= YOUR OBJECTIVE =
Only lines containing the word "forall" are needed; pull them out of the material.

= DATASET RECORDS =
(* ===== verification/Requestmeta.v ===== *)
(** The trusted-proxy boundary ([internal/requestmeta/requestmeta.go]): the
    scheme and the client address of a request.

    [net.SplitHostPort], [netip.ParseAddr] and [Addr.String] are parameters:
    the theorems hold for every parser. *)
From S2P Require Import Prelude GoStr Netguard.
Open Scope string_scope.
Open Scope wf_scope.

(** What the boundary reads of an [http.Request]. *)
Record request := mk_request {
  RemoteAddr : string; TLS : bool; XForwardedProto : string; XForwardedFor : string }.

Section Requestmeta.
Variable split_host_port : string -> option (string * string).
Variable parse_addr : string -> option addr.
Variable addr_string : addr -> string.

(** [Config.Trusted]. *)
Variable Trusted : list prefix.

Definition trusted (ip : addr) : bool := existsb (fun p => Contains p ip) Trusted.

Definition peerIP (r : request) : option addr :=
  match split_host_port r.(RemoteAddr) with
  | Some (host, _) => parse_addr host
  | None => parse_addr r.(RemoteAddr)
  end.

Definition Scheme (r : request) : string :=
  if r.(TLS) then "https" else
  match peerIP r with
  | Some ip =>
      if trusted ip && ((r.(XForwardedProto) =?s "https") || (r.(XForwardedProto) =?s "http"))
      then r.(XForwardedProto) else "http"
  | None => "http"
  end.

Definition Secure (r : request) : bool := Scheme r =?s "https".

(** The loop of [ClientIP], over the entries from the right. *)
Fixpoint rightmost_untrusted (rev_parts : list string) : option addr :=
  match rev_parts with
  | [] => None
  | p :: rest =>
      match parse_addr (trim_space p) with
      | None => rightmost_untrusted rest
      | Some ip => if trusted ip then rightmost_untrusted rest else Some ip
      end
  end.

Definition ClientIP (r : request) : string :=
  match peerIP r with
  | None => ""
  | Some peer =>
      if negb (trusted peer) then addr_string peer
      else if r.(XForwardedFor) =?s "" then addr_string peer
      else match rightmost_untrusted (rev (split_on "," r.(XForwardedFor))) with
           | Some ip => addr_string ip
           | None => addr_string peer
           end
  end.
End Requestmeta.

(** ** Lemmas *)

Section Rightmost.
Context (parse_addr : string -> option addr) (Trusted : list prefix).

Lemma rightmost_untrusted_app l1 l2 :
  rightmost_untrusted parse_addr Trusted (l1 ++ l2) =
  match rightmost_untrusted parse_addr Trusted l1 with
  | Some ip => Some ip
  | None => rightmost_untrusted parse_addr Trusted l2
  end.
Proof.
  induction l1 as [|p l1 IH]; cbn; [done|].
  destruct (parse_addr (trim_space p)) as [ip|]; [destruct (trusted Trusted ip)|]; done.
Qed.

Lemma rightmost_untrusted_none l :
  (forall p, In p l -> match parse_addr (trim_space p) with Some x => trusted Trusted x = true | None => True end) ->
  rightmost_untrusted parse_addr Trusted l = None.
Proof.
  induction l as [|p l IH]; cbn; intros H; [done|].
  pose proof (H p (or_introl eq_refl)) as Hp.
  destruct (parse_addr (trim_space p)) as [x|]; [rewrite Hp|]; apply IH; intros q Hq; apply H; by right.
Qed.
End Rightmost.

(** ** Properties *)

(** A direct, untrusted peer has no influence through forwarded headers:
    the client address is the peer and the scheme is that of the connection,
    whatever the headers say. *)
Theorem untrusted_peer_has_no_say shp parse str T r peer :
  peerIP shp parse r = Some peer -> trusted T peer = false ->
  forall proto xff,
    let r' := mk_request r.(RemoteAddr) r.(TLS) proto xff in
    ClientIP shp parse str T r' = str peer /\
    Scheme shp parse T r' = (if r.(TLS) then "https" else "http") /\
    Secure shp parse T r' = r.(TLS).
Proof.
  intros Hp Ht proto xff r'.
  assert (Hp' : peerIP shp parse r' = Some peer) by exact Hp.
  unfold ClientIP, Secure, Scheme. rewrite Hp', Ht. cbn. by destruct (TLS r).
Qed.

(** Behind a trusted proxy the client is the rightmost entry of
    X-Forwarded-For that is not itself a trusted proxy: what the client wrote
    to the left of it, and trusted proxies or unreadable entries to its right,
    change nothing. *)
Theorem spoofed_entries_are_ignored shp parse str T r peer entry ip left_part right_parts :
  peerIP shp parse r = Some peer -> trusted T peer = true ->
  parse (trim_space entry) = Some ip -> trusted T ip = false ->
  (forall p, In p (entry :: right_parts) -> split_on "," p = [p]) ->
  (forall p, In p right_parts ->
     match parse (trim_space p) with Some x => trusted T x = true | None => True end) ->
  let xff := left_part ++ "," ++ join "," (entry :: right_parts) in
  ClientIP shp parse str T (mk_request r.(RemoteAddr) r.(TLS) r.(XForwardedProto) xff) = str ip.
Proof.
  intros Hp Ht Hip Hu Hs Hr xff. unfold ClientIP.
  change (peerIP shp parse (mk_request _ _ _ xff)) with (peerIP shp parse r).
  rewrite Hp, Ht. cbn [negb XForwardedFor].
  assert (Hx : split_on "," xff = (split_on "," left_part ++ entry :: right_parts)%list).
  { unfold xff. rewrite append_cons, append_nil_l, split_on_app. f_equal. by apply split_on_join. }
  destruct (String.eqb_spec xff "") as [E|_].
  { rewrite E in Hx. pose proof (split_on_nonempty "," left_part).
    destruct (split_on "," left_part) as [|? []]; cbn in Hx; naive_solver. }
  rewrite Hx, rev_app_distr. cbn [rev]. rewrite !rightmost_untrusted_app.
  rewrite (rightmost_untrusted_none _ _ (rev right_parts)) by (intros p Hin; apply in_rev in Hin; by apply Hr).
  cbn. by rewrite Hip, Hu.
Qed.

(** ** Witnesses *)

(** Dotted quads. *)
Definition demo_parse (s : string) : option addr :=
  match List.map parse_udec (split_on "." s) with
  | [Some a; Some b; Some c; Some d] => Some (V4 (quad a b c d))
  | _ => None
  end.
Definition demo_split (s : string) : option (string * string) :=
  match split2 ":" s with (h, Some p) => Some (h, p) | _ => None end.
Definition demo_show (ip : addr) : string := match ip with V4 a => format_int a | V6 a _ => format_int a end.
Definition demo_trusted : list prefix := [mk_prefix (V4 (quad 10 0 0 0)) 8].

Lemma untrusted_peer_has_no_say_witness :
  ClientIP demo_split demo_parse demo_show demo_trusted
    (mk_request "203.0.113.9:4444" false "https" "10.0.0.1") = demo_show (V4 (quad 203 0 113 9)).
Proof.
  refine (proj1 (untrusted_peer_has_no_say demo_split demo_parse demo_show demo_trusted
    (mk_request "203.0.113.9:4444" false "" "") (V4 (quad 203 0 113 9)) _ _ "https" "10.0.0.1"));
    vm_compute; reflexivity.
Defined.

Lemma spoofed_entries_are_ignored_witness :
  ClientIP demo_split demo_parse demo_show demo_trusted
    (mk_request "10.0.0.1:4444" false "" "127.0.0.1, 203.0.113.9 ,10.0.0.7")
  = demo_show (V4 (quad 203 0 113 9)).
Proof.
  refine (spoofed_entries_are_ignored demo_split demo_parse demo_show demo_trusted
    (mk_request "10.0.0.1:4444" false "" "") (V4 (quad 10 0 0 1)) " 203.0.113.9 "
    (V4 (quad 203 0 113 9)) "127.0.0.1" ["10.0.0.7"] _ _ _ _ _ _); try (vm_compute; reflexivity).
  - intros p [<-|[<-|[]]]; vm_compute; reflexivity.
  - intros p [<-|[]]; vm_compute; reflexivity.
Defined.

= RESPONSE =
  (forall p, In p l -> match parse_addr (trim_space p) with Some x => trusted Trusted x = true | None => True end) ->
  forall proto xff,
  (forall p, In p (entry :: right_parts) -> split_on "," p = [p]) ->
  (forall p, In p right_parts ->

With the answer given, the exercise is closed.